The base salaries for our named executive officers are targeted at the higher end of our selected peer group and are adjusted to recognize varying levels of responsibility, individual performance, business segment performance, and internal Company issues. The Compensation Committee reviews each executive officer's base salary on an annual basis. During 2014, Hill's Chairman and Chief Executive Officer and its President and Chief Operating Officer were paid base salaries of $1,400,000 and $1,000,000, respectively.
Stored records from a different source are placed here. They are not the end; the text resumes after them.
(** X13: a record returned by [get] is not new and belongs to the class
    it was fetched from; a [save] of it that returns has sent one UPDATE
    of that class's table, keyed by the record's id, and then
    committed. *)
Theorem fetched_record_saves_as_update :
  forall (C : Type) (engine : Sqlite3 C) (repr_str : string -> string)
         (cls0 : model) (kwargs : list (string * atom)) (w w1 w2 : world C) (r : record),
    Model_get cls0 kwargs w = (Ok (Some r), w1) ->
    Model_save repr_str r w1 = (Ok tt, w2) ->
    _new r = false
    /\ cls r = cls0
    /\ exists sets id,
        format_d (Model__getitem__ r "id") = Ok id
        /\ calls (trace w2)
           = (calls (trace w1)
                ++ [ConnExecute ("UPDATE " ++ _name cls0 ++ " SET " ++ sets
                                   ++ " WHERE id=" ++ id ++ ";");
                    ConnCommit])%list.
Proof.
  intros C engine repr_str cls0 kwargs w w1 w2 r Hget Hsave.
  apply Model_get_result in Hget. destruct Hget as [qd ->].
  split; [reflexivity|]. split; [reflexivity|].
  apply Model_save_returns in Hsave. destruct Hsave as [sql [Hsql Hcalls]].
  apply statement_of_shape in Hsql. cbn [_new set_new] in Hsql.
  destruct Hsql as [sets [id [Hid ->]]]. exists sets, id. split; [exact Hid|exact Hcalls].
Qed.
In its most recent survey of selected peer group of companies, the Company determined the base salaries paid to the chief executive officers within the selected peer group of companies ranged between $500,000 and $800,000 and the base salaries paid to the chief operating officers within the selected peer group of companies ranged between $450,000 and $600,000. For the reasons discussed above, the base salary levels for our Chairman and Chief Executive Officer and our President and Chief Operating Officer, relative to comparably titled executives at companies in our selected peer group, reflect our generally greater relative reliance on base salaries and lower relative reliance on bonus and equity-based compensation elements for these executives. Based on these factors, the Compensation Committee determined that the base salaries for our Company's Chairman and Chief Executive Officer and our President and Chief Operating Officer compared to the selected peer group benchmarks were appropriate and warranted. As explained above, consistent with prior years, in making executive compensation decisions for 2014, the Compensation Committee utilized recommendations of our Chairman and Chief Executive Officer and our President and Chief Operating Officer regarding the levels and elements of compensation for the named executive officers, other than themselves, as well as for other executive officers of Hill.
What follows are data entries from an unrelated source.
(** * Clock discipline core and NTP-over-SCION client of scion-time

    A shallow embedding of [core/sync/sync.go] and [go/driver/ntp/scion.go].
    Durations and wall-clock times are integers (nanoseconds), [float64]
    values are IEEE-754 binary64 numbers in the sense of [SpecFloat], Go
    slices are optional lists ([None] is the nil slice), panics and errors
    are explicit results, and calls into collaborators outside the two files
    (local clock, estimators, sockets, packet parsers) are section variables
    or fields of an oracle record, with the calls recorded as events. *)

From Stdlib Require Import ZArith List Lia Bool String QArith Qround.
From Stdlib Require Import Floats.SpecFloat.
Import ListNotations.
Open Scope Z_scope.

(** ** Go's float64 *)

Module Float64.
Definition prec : Z := 53.
Definition emax : Z := 1024.
Definition t := spec_float.

(** [float64(z)] for an integer [z]: round to nearest, ties to even. *)
Definition of_int (z : Z) : t := binary_normalize prec emax z 0 false.
Definition mul : t -> t -> t := SFmul prec emax.
Definition div : t -> t -> t := SFdiv prec emax.
Definition sub : t -> t -> t := SFsub prec emax.
Definition abs : t -> t := SFabs.
Definition zero : t := S754_zero false.

(** Go's [x > y] and [x <= y]; both are false when an operand is NaN. *)
Definition gtb (x y : t) : bool := SFltb y x.
Definition leb (x y : t) : bool := SFleb x y.

(** Go's [int64(x)] (and [time.Duration(x)]): the fraction is discarded.
    For a value that does not fit the Go specification leaves the result to
    the implementation; amd64 yields the minimum int64. *)
Definition to_int (x : t) : Z :=
  match x with
  | S754_zero _ => 0
  | S754_finite s m e =>
      let a := match e with
               | Zneg p => Zpos m / 2 ^ Zpos p
               | _ => Zpos m * 2 ^ e
               end in
      let v := if s then - a else a in
      if (- 2 ^ 63 <=? v) && (v <? 2 ^ 63) then v else - 2 ^ 63
  | _ => - 2 ^ 63
  end.

(** The constant [5 / 2^j]: 1.25 for [j = 2] and 2.5 for [j = 1]. *)
Definition five_over_pow2 (j : Z) : t :=
  S754_finite false 5629499534213120 (- 50 - j).

(** The rational a finite float denotes (0 for infinities and NaN). *)
Definition to_Q (x : t) : Q :=
  match x with
  | S754_finite s m e =>
      ((if s then -1 else 1) * inject_Z (Zpos m) * Qpower 2 e)%Q
  | _ => 0%Q
  end.

Lemma digits2_size p : digits2_pos p = Pos.size p.
Proof. induction p; simpl; congruence. Qed.

Lemma Zdigits2_log2 p : Zpos (digits2_pos p) = Z.log2 (Zpos p) + 1.
Proof.
  rewrite digits2_size. destruct p; simpl; try lia.
Qed.

Lemma iter_pos_nat {A} (f : A -> A) n x :
  iter_pos f n x = Nat.iter (Pos.to_nat n) f x.
Proof.
  revert x. induction n as [n IH|n IH|]; intros x; cbn [iter_pos].
  - rewrite !IH. rewrite Pos2Nat.inj_xI. 
    replace (2 * Pos.to_nat n)%nat with (Pos.to_nat n + Pos.to_nat n)%nat by lia.
    rewrite <- Nat.iter_succ_r. rewrite <- Nat.iter_add. f_equal. lia.
  - rewrite !IH. rewrite Pos2Nat.inj_xO.
    replace (2 * Pos.to_nat n)%nat with (Pos.to_nat n + Pos.to_nat n)%nat by lia.
    now rewrite Nat.iter_add.
  - reflexivity.
Qed.

Lemma shr_1_double m :
  shr_1 (Build_shr_record (Zpos (xO m)) false false) = Build_shr_record (Zpos m) false false.
Proof. reflexivity. Qed.

Lemma iter_shr_exact k : forall (M m : positive),
  Zpos M = Zpos m * 2 ^ Z.of_nat k ->
  Nat.iter k shr_1 (Build_shr_record (Zpos M) false false)
  = Build_shr_record (Zpos m) false false.
Proof.
  induction k as [|k IH]; intros M m HM.
  - simpl in *. f_equal. lia.
  - rewrite Nat.iter_succ_r.
    rewrite Nat2Z.inj_succ, Z.pow_succ_r in HM by lia.
    destruct M as [M|M|]; try lia.
    rewrite shr_1_double. apply IH. lia.
Qed.

Lemma shr_exact s (M m : positive) e n :
  0 <= n -> Zpos M = Zpos m * 2 ^ n -> Z.log2 (Zpos m) = 52 ->
  -1074 <= e + n <= 971 ->
  binary_round_aux prec emax s (Zpos M) e loc_Exact = S754_finite s m (e + n).
Proof.
  intros Hn HM Hm He.
  assert (HlM : Z.log2 (Zpos M) = 52 + n).
  { rewrite HM, Z.log2_mul_pow2 by lia. lia. }
  unfold binary_round_aux, shr_fexp. simpl Zdigits2. simpl shr_record_of_loc.
  rewrite Zdigits2_log2, HlM.
  unfold fexp, emin, prec, emax.
  replace (Z.max (52 + n + 1 + e - 53) (3 - 1024 - 53) - e) with n by lia.
  assert (Hshr : shr (Build_shr_record (Zpos M) false false) e n
                 = (Build_shr_record (Zpos m) false false, e + n)).
  { unfold shr. destruct n as [|p|p]; try lia.
    - f_equal; [f_equal|]; lia.
    - rewrite iter_pos_nat. f_equal.
      apply iter_shr_exact. rewrite positive_nat_Z. exact HM. }
  rewrite Hshr. simpl shr_m. simpl loc_of_shr_record. simpl round_nearest_even.
  simpl Zdigits2. rewrite Zdigits2_log2, Hm.
  replace (Z.max (52 + 1 + (e + n) - 53) (3 - 1024 - 53) - (e + n)) with 0 by lia.
  cbn [shr shr_m].
  destruct (Z.leb_spec (e + n) (1024 - 53)); [reflexivity | lia].
Qed.

Lemma pos_iter_xO (p d : positive) :
  Zpos (Pos.iter xO p d) = Zpos p * 2 ^ Zpos d.
Proof.
  rewrite (Pos.iter_swap_gen _ _ Zpos xO (Z.mul 2)) by reflexivity.
  change (Pos.iter (Z.mul 2) (Zpos p) d) with (Z.shiftl (Zpos p) (Zpos d)).
  apply Z.shiftl_mul_pow2. lia.
Qed.

Lemma binary_round_exact s p e :
  Z.log2 (Zpos p) <= 52 ->
  -1074 <= e + Z.log2 (Zpos p) - 52 <= 971 ->
  exists m, binary_round prec emax s p e = S754_finite s m (e + Z.log2 (Zpos p) - 52)
            /\ Zpos m = Zpos p * 2 ^ (52 - Z.log2 (Zpos p)).
Proof.
  intros Hl He. set (l := Z.log2 (Zpos p)) in *.
  unfold binary_round. rewrite Zdigits2_log2. fold l.
  unfold fexp, emin, prec, emax.
  replace (Z.max (l + 1 + e - 53) (3 - 1024 - 53)) with (e + l - 52) by lia.
  unfold shl_align.
  destruct (e + l - 52 - e) as [|d|d] eqn:Hd; try lia.
  - exists p. assert (l = 52) by lia. split.
    + replace (e + l - 52) with (e + 0) by lia.
      apply shr_exact; fold l; lia.
    + replace (52 - l) with 0 by lia. lia.
  - exists (Pos.iter xO p d). 
    assert (HM : Zpos (Pos.iter xO p d) = Zpos p * 2 ^ (52 - l)).
    { rewrite pos_iter_xO. f_equal. f_equal. lia. }
    split; [|exact HM].
    replace (e + l - 52) with (e + l - 52 + 0) at 2 by lia.
    apply shr_exact; try lia.
    rewrite HM, Z.log2_mul_pow2 by lia. fold l. lia.
Qed.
The table below sets forth the base salary for each of our named executive officers for 2013 and 2014, together with the percentage change from year-to-year.
| Base Salary | |||||||||
---|---|---|---|---|---|---|---|---|---|---|
Name | 2013 | 2014 | Percentage Change | |||||||
Irvin E. Richter | $ | 1,300,000 | $ | 1,400,000 | 7.7 | % | ||||
Chairman and Chief Executive Officer | ||||||||||
John Fanelli III | 375,000 | 410,000 | 9.3 | % | ||||||
Senior Vice President and Chief Financial Officer | ||||||||||
David L. Richter | 900,000 | 1,000,000 | 11.1 | % | ||||||
President and Chief Operating Officer | ||||||||||
Raouf S. Ghali | 850,000 | 950,000 | 11.8 | % | ||||||
President, Project Management Group (International) | ||||||||||
Frederic Z. Samelian | 660,000 | 720,000 | 9.1 | % | ||||||
President, Construction Claims Group |
The percentage increase for the Chairman and Chief Executive Officer reflect the Compensation Committee's determination to reward his strong leadership role and performance in the face of significant challenges affecting our industry. The relatively higher percentage increase for the President and Chief Operating Officer reflect the Compensation Committee's view of his high level of responsibility over the Company and its overall revenue as well as his individual performance. The percentage increase for our Senior Vice President and Chief Financial Officer reflects his important contributions to the Company in a key role. The relatively higher percentage increase for the President of our Project Management Group (International) reflects the Compensation Committee's view of his level of responsibility over a group that contributed significantly to our overall revenue and profitability. The percentage increase for the President of our Construction Claims Group reflect the Compensation Committee's view of his level of responsibility over an important group and to more closely align his compensation with other executives at a comparable level of responsibility within his group and in the Company.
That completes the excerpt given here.